Снова ударило. На этот раз ближе. Я нагнулся, и вода тонким лезвием начала полосовать мне спину.
— Еще хочешь? Достать?
Я уже торопливо натягивал на себя гимнастерку, осторожно посматривая по сторонам. Бабочка по-прежнему, как раненая, подпрыгивала в воздухе.
Костя курил, спокойно, независимо, прислонившись к колодцу.
— Да подожди отваливать. Или обстрела боишься? Твоя как фамилия?
— Галузо, — ответил я.
— Хохляндия?
— Русский. Здесь нельзя. Приказ. Сам понимаешь.
— Нельзя, так пойдем, — спокойно согласился он.
И мы не спеша пошли к дороге, мимо разбитого сарая из красного кирпича, мимо закопанного нашего танка, мимо вонючего скелета коровы, мимо валявшегося орудия, прыгая через воронки и окопы. Так я прочел ему дикцию о Григе, как будто над нами не завывали снаряды и совсем рядом не проходил фронт, изрыгающий сразу тысячу звуков, но ни одного хоть отдаленно похожего на песню Сольвейг. Костя шел, глядя себе под ноги, по-прежнему сплевывая, цыкая слюной. Лихо цыкая даже после того, как рвануло совсем близко. Осколки ударили в сарай, и тишины не стало. Он схватил меня за плечо, и мы спрыгнули вниз, в траншею, чтобы встретиться вечером, а потом и завтра, и каждый раз, когда это было возможно, посидеть, покурить. Костя стал моим старшим братом на войне, заботился как мог, и учил воевать. Так мы и двигались с ним к Миусу…
— Да, да, — повторил уже не тот Нас Не Трогай, а этот Костя. — Ты в сорок третьем. Да, да, — повторил он, отраженный в полированной стенке серванта. — А сам Степанов жив. Работает в Темрюке инспектором рыбоохраны. Воюет с браконьерами. В том-то и дело, Витя, жив солдат, жив он. Правда, болеет. Но на пенсию уходить не хочет. Ну, тебе это неинтересно, раз ты его не знал. — Эти слова он произнес, точно спохватившись. — Ну, сейчас, сейчас, — голос уже доносился из кухни. — Сейчас мы с тобой перекусим. Я и супа наварил большую кастрюлю. Сперва хотел из баранины, а потом думаю: жарко ведь. Тяжело. Из курицы сделал. Так ты когда же на Миус? — Он снова заглянул в комнату, и его отражение начало невесомо изгибаться и раскачиваться, невесомо, как тряпка, как воспоминание, потом исчезло.
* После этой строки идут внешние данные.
(* ===== verification/ReadIds.v ===== *)
(** * Marking messages by their ids

    The functions of [local_state/messages.rs] that turn message ids into what is to
    be marked: the classification into direct, group and local-only messages, the
    watermark of each conversation, the ids up to a watermark that the legacy protocol
    is told, and the marking of single messages. The conversation summaries derived
    from messages are left out, and so are the writes of a resolution that fails. *)

From Stdlib Require Import Ascii.
From S2P Require Import Prelude RustStr ImError Decimal Store SyncStore Outbox ReadState ReadBind.
Local Open Scope Z_scope.

(** ** Message metadata *)

(** [anp::direct_e2ee::DIRECT_E2EE_PROFILE_V2] *)
Class DirectProfile := { direct_e2ee_profile_v2 : string }.

(** [parse_metadata(..).get(key).and_then(Value::as_str)] *)
Definition metadata_str (metadata : option Value) (key : string) : option string :=
  metadata ≫= λ v, vget v key ≫= as_str.
Definition p5_cache_keys : list string :=
  ["p5_cache_sender_did"; "p5_cache_sender_device_id"; "p5_cache_recipient_did";
   "p5_cache_recipient_device_id"; "p5_cache_binding_digest"]%string.

Definition authenticated_p5_v2_raw_message_id `{DirectProfile} (metadata : option Value)
    : option string :=
  if bool_decide (trim <$> metadata_str metadata "p5_cache_profile" = Some direct_e2ee_profile_v2)
     && forallb (λ key, bool_decide (is_Some (trimmed_nonempty (metadata_str metadata key))))
          p5_cache_keys
  then trimmed_nonempty (metadata_str metadata "raw_message_id") else None.

(** ** Classification *)

Record MarkReadClassification := mkClassification {
  cf_direct_ids : list string;
  cf_remote_direct_ids : list string;
  cf_group_ids : list string;
  cf_local_only_ids : list string }.
Definition local_ids (c : MarkReadClassification) : list string :=
  cf_direct_ids c ++ cf_group_ids c ++ cf_local_only_ids c.

Definition is_group_message (m : MessageRow) : bool :=
  negb (is_empty (trim (mg_group_did m))) || negb (is_empty (trim (mg_group_id m))).
Definition is_local_mail_notification (m : MessageRow) : bool :=
  bool_decide (trim (mg_content_type m) = "mail.notification"%string)
  || bool_decide (trim <$> metadata_str (mg_metadata m) "source_kind" = Some "mail"%string).

(** The stored row of a requested id. *)
Definition identity_row (s : ReadDb) (owner requested : string) : option MessageRow :=
  resolve_message_identity s owner requested ≫= λ canonical,
  head (select_where (message_named owner canonical) (db_messages (rd_db s))).
Definition classification_row (s : ReadDb) (owner requested : string) : option MessageRow :=
  if is_empty requested then None else identity_row s owner requested.

Section mark_ids.
Context `{ThreadIndex, DirectProfile}.

Definition remote_mark_read_id (m : MessageRow) (requested : string) : string :=
  default requested (authenticated_p5_v2_raw_message_id (mg_metadata m)).

Definition classify_id (s : ReadDb) (owner : string) (c : MarkReadClassification) (id : string)
    : MarkReadClassification :=
  let requested := trim id in
  match classification_row s owner requested with
  | None => mkClassification (cf_direct_ids c ++ [id]) (cf_remote_direct_ids c ++ [id])
              (cf_group_ids c) (cf_local_only_ids c)
  | Some m =>
      if is_local_mail_notification m then
        mkClassification (cf_direct_ids c) (cf_remote_direct_ids c) (cf_group_ids c)
          (cf_local_only_ids c ++ [id])
      else if is_group_message m then
        mkClassification (cf_direct_ids c) (cf_remote_direct_ids c) (cf_group_ids c ++ [id])
          (cf_local_only_ids c)
      else
        mkClassification (cf_direct_ids c ++ [id])
          (cf_remote_direct_ids c ++ [remote_mark_read_id m requested]) (cf_group_ids c)
          (cf_local_only_ids c)
  end.
Definition nonblank_ids (ids : list string) : list string :=
  filter (λ id, is_empty id = false) (trim <$> ids).
Definition classify_mark_read_ids_for_owner_identity (s : ReadDb) (owner : string)
    (message_ids : list string) : ImResult MarkReadClassification :=
  let classified owner := fold_left (classify_id s owner) message_ids (mkClassification [] [] [] []) in
  match nonblank_ids message_ids with
  | [] => Ok (classified owner)
  | _ => owner ← required "owner_identity_id" owner; Ok (classified owner)
  end.

(** ** Marking single messages *)

Definition canonical_message_ids (s : ReadDb) (owner : string) (ids : list string) : list string :=
  fold_left push_unique (omap (resolve_message_identity s owner) ids) [].
Definition mark_messages_read_for_owner (s : ReadDb) (owner : string) (message_ids : list string)
    : ImResult (Z * ReadDb) :=
  match nonblank_ids message_ids with
  | [] => Ok (0, s)
  | ids =>
      owner ← required "owner_identity_id" owner;
      match canonical_message_ids s owner ids with
      | [] => Ok (0, s)
      | canonical =>
          Ok (mark_messages (λ m, bool_decide (mg_owner_identity_id m = owner)
                                  && bool_decide (mg_msg_id m ∈ canonical)) s)
      end
  end.

(** ** Ids up to a watermark *)

Record ThreadUnreadMessageIds := mkUnreadIds {
  ui_message_ids : list string;
  ui_truncated : bool }.
Definition no_ids : ThreadUnreadMessageIds := mkUnreadIds [] false.
Definition normalize_thread_mark_read_limit (limit : Z) : Z := Z.max 1 (Z.min limit 500).
Definition collect_message_ids_with_truncation (rows : list MessageRow) (limit : Z)
    : ThreadUnreadMessageIds :=
  let ids := fold_left push_unique ((λ m, trim (mg_msg_id m)) <$> rows) [] in
  let truncated := limit <? Z.of_nat (length ids) in
  mkUnreadIds (if truncated then take (Z.to_nat limit) ids else ids) truncated.

Definition incoming_in (owner : string) (conversation_ids : list string) (m : MessageRow) : bool :=
  (mg_direction m =? 0) && message_in owner conversation_ids m.
Definition list_incoming_message_ids_up_to_seq (s : ReadDb) (owner : string)
    (conversation_ids : list string) (seq : string) (limit : Z) : ImResult ThreadUnreadMessageIds :=
  seq ← normalize_read_watermark_seq seq;
  match conversation_ids with
  | [] => Ok no_ids
  | _ =>
      Ok (collect_message_ids_with_truncation
            (order_limit latest_ge (limit + 1)
               (select_where (λ m, incoming_in owner conversation_ids m && seq_up_to seq m
                                   && negb (is_empty (sql_trim (mg_msg_id m))))
                  (db_messages (rd_db s)))) limit)
  end.
Definition list_incoming_message_ids_up_to_message (s : ReadDb) (owner : string)
    (conversation_ids : list string) (message_id : string) (limit : Z)
    : ImResult ThreadUnreadMessageIds :=
  message_id ← required "read_watermark_message_id" message_id;
  match conversation_ids with
  | [] => Ok no_ids
  | _ =>
      let message_id := canonical_message_id_for_request s owner message_id in
      match head (select_where
                    (λ m, message_named owner message_id m && message_in owner conversation_ids m
                          && bool_decide (is_Some (mg_server_seq m)))
                    (db_messages (rd_db s))) ≫= mg_server_seq with
      | Some seq =>
          list_incoming_message_ids_up_to_seq s owner conversation_ids (i64_to_string seq) limit
      | None =>
          Ok (collect_message_ids_with_truncation
                (take (Z.to_nat (limit + 1))
                   (select_where (λ m, incoming_in owner conversation_ids m
                                       && message_named owner message_id m)
                      (db_messages (rd_db s)))) limit)
      end
  end.
Definition list_incoming_message_ids_up_to_watermark (s : ReadDb) (owner owner_did : string)
    (thread : ThreadRef) (message_id seq : option string) (limit : Z)
    : ImResult ThreadUnreadMessageIds :=
  owner ← required "owner_identity_id" owner;
  let limit := normalize_thread_mark_read_limit limit in
  conversation_ids ← conversation_ids_for_thread_ref s owner owner_did thread;
  match conversation_ids, trimmed_nonempty seq, trimmed_nonempty message_id with
  | [], _, _ => Ok no_ids
  | _, Some seq, _ => list_incoming_message_ids_up_to_seq s owner conversation_ids seq limit
  | _, None, Some id => list_incoming_message_ids_up_to_message s owner conversation_ids id limit
  | _, None, None => Ok no_ids
  end.

(** [SELECT MAX(server_seq)] *)
Definition max_seq (rows : list MessageRow) : option Z :=
  fold_left (λ acc m, match acc, mg_server_seq m with
                      | Some a, Some b => Some (Z.max a b)
                      | None, o => o
                      | a, None => a
                      end) rows None.
Definition max_server_seq_for_thread_ref (s : ReadDb) (owner owner_did : string)
    (thread : ThreadRef) : ImResult (option Z) :=
  owner ← required "owner_identity_id" owner;
  conversation_ids ← conversation_ids_for_thread_ref s owner owner_did thread;
  match conversation_ids with
  | [] => Ok None
  | _ => Ok (max_seq (select_where (message_in owner conversation_ids) (db_messages (rd_db s))))
  end.

(** ** The watermarks a set of ids stands for *)

Record V2MarkReadWatermark := mkPlan {
  pl_conversation_id : string;
  pl_message_id : string;
  pl_server_seq : string }.
Record V2MarkReadResolution := mkResolution {
  rv_watermarks : list V2MarkReadWatermark;
  rv_local_only_message_ids : list string }.

Definition recover_sync_thread_binding_from_message_metadata (input : ReadInput) (s : ReadDb)
    (owner conversation_id thread_kind : string) (metadata : option Value)
    : ImResult (option SyncThreadBinding * ReadDb) :=
  if (bool_decide (thread_kind = "direct"%string) && negb (starts_with conversation_id "dm:"))
     || (bool_decide (thread_kind = "group"%string) && negb (starts_with conversation_id "group:"))
  then Ok (None, s)
  else
    match trimmed_nonempty (metadata_str metadata "remote_thread_key") with
    | None => Ok (None, s)
    | Some key =>
        let binding := mkThreadBinding owner key thread_kind conversation_id (ri_now input) in
        s' ← upsert_sync_thread_binding input s binding;
        Ok (Some binding, s')
    end.

Definition message_not_found {A} (id : string) : ImResult A := Err (MessageNotFound id).
(** [COALESCE(NULLIF(TRIM(conversation_id), ''), TRIM(thread_id))] *)
Definition trimmed_conversation_of (m : MessageRow) : string :=
  if is_empty (sql_trim (mg_conversation_id m)) then sql_trim (mg_thread_id m)
  else sql_trim (mg_conversation_id m).

(** [str::parse::<i64>] of the digits a plan holds. *)
Definition parse_i64_digits (s : string) : option Z :=
  if negb (is_empty s) && all_digits s && (decimal_value s <=? i64_max)
  then Some (decimal_value s) else None.
(** The plan of a conversation keeps the furthest message. *)
Definition put_plan (plans : list V2MarkReadWatermark) (plan : V2MarkReadWatermark) (seq : Z)
    : list V2MarkReadWatermark :=
  let same p := bool_decide (pl_conversation_id p = pl_conversation_id plan) in
  match head (select_where same plans) with
  | Some current =>
      if match parse_i64_digits (pl_server_seq current) with Some n => seq <=? n | None => false end
      then plans
      else update_where same (λ _, plan) plans
  | None => plans ++ [plan]
  end.

Definition resolve_one (input : ReadInput) (owner : string)
    (acc : list V2MarkReadWatermark * list string * ReadDb) (requested : string)
    : ImResult (list V2MarkReadWatermark * list string * ReadDb) :=
  let '(plans, local_only, s) := acc in
  match identity_row s owner requested with
  | None => message_not_found requested
  | Some m =>
      if negb (mg_direction m =? 0) then
        Err (invalid_input (Some "message_ids.direction"%string)
          "Only received messages can be marked as read. Sent messages are already read locally.")
      else if negb (bool_decide (trim (mg_hydration_state m) = "hydrated"%string)) then
        message_not_found requested
      else if bool_decide (is_Some (authenticated_p5_v2_raw_message_id (mg_metadata m))) then
        Ok (plans, push_unique local_only (mg_msg_id m), s)
      else
        match mg_server_seq m with
        | Some seq =>
            if negb (0 <? seq) then
              Err (IdentityBindingConflict ("message " +:+ requested
                     +:+ " has no committed Sync V2 thread sequence"))
            else
              let conversation_id := trimmed_conversation_of m in
              let kind := if starts_with conversation_id "group:" then "group"%string
                          else "direct"%string in
              loaded ← load_sync_thread_binding_for_conversation s owner conversation_id kind;
              bound ← match loaded with
                      | Some b => Ok (Some b, s)
                      | None => recover_sync_thread_binding_from_message_metadata input s owner
                                  conversation_id kind (mg_metadata m)
                      end;
              if match bound.1 with
                 | Some b => negb (bool_decide (tb_conversation_id b = conversation_id))
                 | None => false
                 end then
                Err (IdentityBindingConflict ("message " +:+ requested
                       +:+ " Sync V2 thread binding changed concurrently"))
              else
                Ok (put_plan plans (mkPlan conversation_id (mg_msg_id m) (i64_to_string seq)) seq,
                    local_only, bound.2)
        | None => Err (IdentityBindingConflict ("message " +:+ requested
                         +:+ " has no committed Sync V2 thread sequence"))
        end
  end.

(** The order of a [BTreeMap] by conversation. *)
Definition plan_le (p q : V2MarkReadWatermark) : Prop :=
  str_le (pl_conversation_id p) (pl_conversation_id q).
#[export] Instance plan_le_dec p q : Decision (plan_le p q).
Proof. unfold plan_le. apply _. Defined.

Definition resolve_v2_mark_read_watermarks (input : ReadInput) (s : ReadDb) (owner : string)
    (message_ids : list string) : ImResult (V2MarkReadResolution * ReadDb) :=
  owner ← required "owner_identity_id" owner;
  r ← try_fold (resolve_one input owner) ([], [], s) (nonblank_ids message_ids);
  let '(plans, local_only, s') := r in
  Ok (mkResolution (merge_sort plan_le plans) local_only, s').
End mark_ids.
(** What the ids seen so far have led to. *)
Record resolved s owner (seen : list string) plans (local : list string) s' : Prop := {
  rs_rows : same_rows s s';
  rs_plans : plans_wf plans;
  rs_seen : ∀ id, id ∈ seen → ∃ m, markable s owner id m ∧
    ((local_only m ∧ mg_msg_id m ∈ local) ∨
     ∃ seq, positioned m seq ∧ covers plans (trimmed_conversation_of m) seq);
  rs_plan : ∀ p, p ∈ plans → ∃ id m seq, id ∈ seen ∧ markable s owner id m ∧ positioned m seq ∧
    p = mkPlan (trimmed_conversation_of m) (mg_msg_id m) (i64_to_string seq);
  rs_local : ∀ x, x ∈ local → ∃ id m, id ∈ seen ∧ markable s owner id m ∧ local_only m ∧
    mg_msg_id m = x }.

(** Positions are stored as 64-bit integers. *)
Definition seqs_i64 s : Prop :=
  ∀ m n, m ∈ db_messages (rd_db s) → mg_server_seq m = Some n → n ≤ i64_max.

Lemma identity_row_in s owner id m : identity_row s owner id = Some m → m ∈ db_messages (rd_db s).
Proof.
  unfold identity_row. destruct (resolve_message_identity s owner id); [|done]. cbn.
  by intros [Hm _]%head_Some_elem_of%elem_of_select_where.
Qed.

Lemma resolve_one_bound input s owner conv kind meta bound :
  match load_sync_thread_binding_for_conversation s owner conv kind with
  | Ok (Some b) => Ok (Some b, s)
  | Ok None => recover_sync_thread_binding_from_message_metadata input s owner conv kind meta
  | Err e => Err e
  end = Ok bound → same_rows s bound.2.
Proof.
  destruct (load_sync_thread_binding_for_conversation _ _ _ _) as [[b|]|]; [by intros [= <-]| |done].
  unfold recover_sync_thread_binding_from_message_metadata. intros Hr.
  destruct (_ || _); [by injection Hr as <-|].
  destruct (trimmed_nonempty _); [|by injection Hr as <-].
  apply bind_Ok in Hr as (s' & Hu%upsert_binding_rows & Hr). by injection Hr as <-.
Qed.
— А ты, Костя? — спросил я. — Ты категорически — нет? Денька на два? Как? Ну, мотанем, вспомним. Мне-то очень нужно. Поедем, Костя.
— Ох, — одновременно с псом вздохнул он. — Какие тут воспоминания? Это ты — птица. Завидую. А тут совещания, заседания… Один хлеб насущный. Говорю тебе: искупаться некогда. Поверишь? Вот так и живу. Какой уж, Витя, Миус?
Я ничего не ответил. Пахло горячим бульоном, который едят за семейным столом, посыпая укропом. Жара была — не вздохнуть. Несусветная.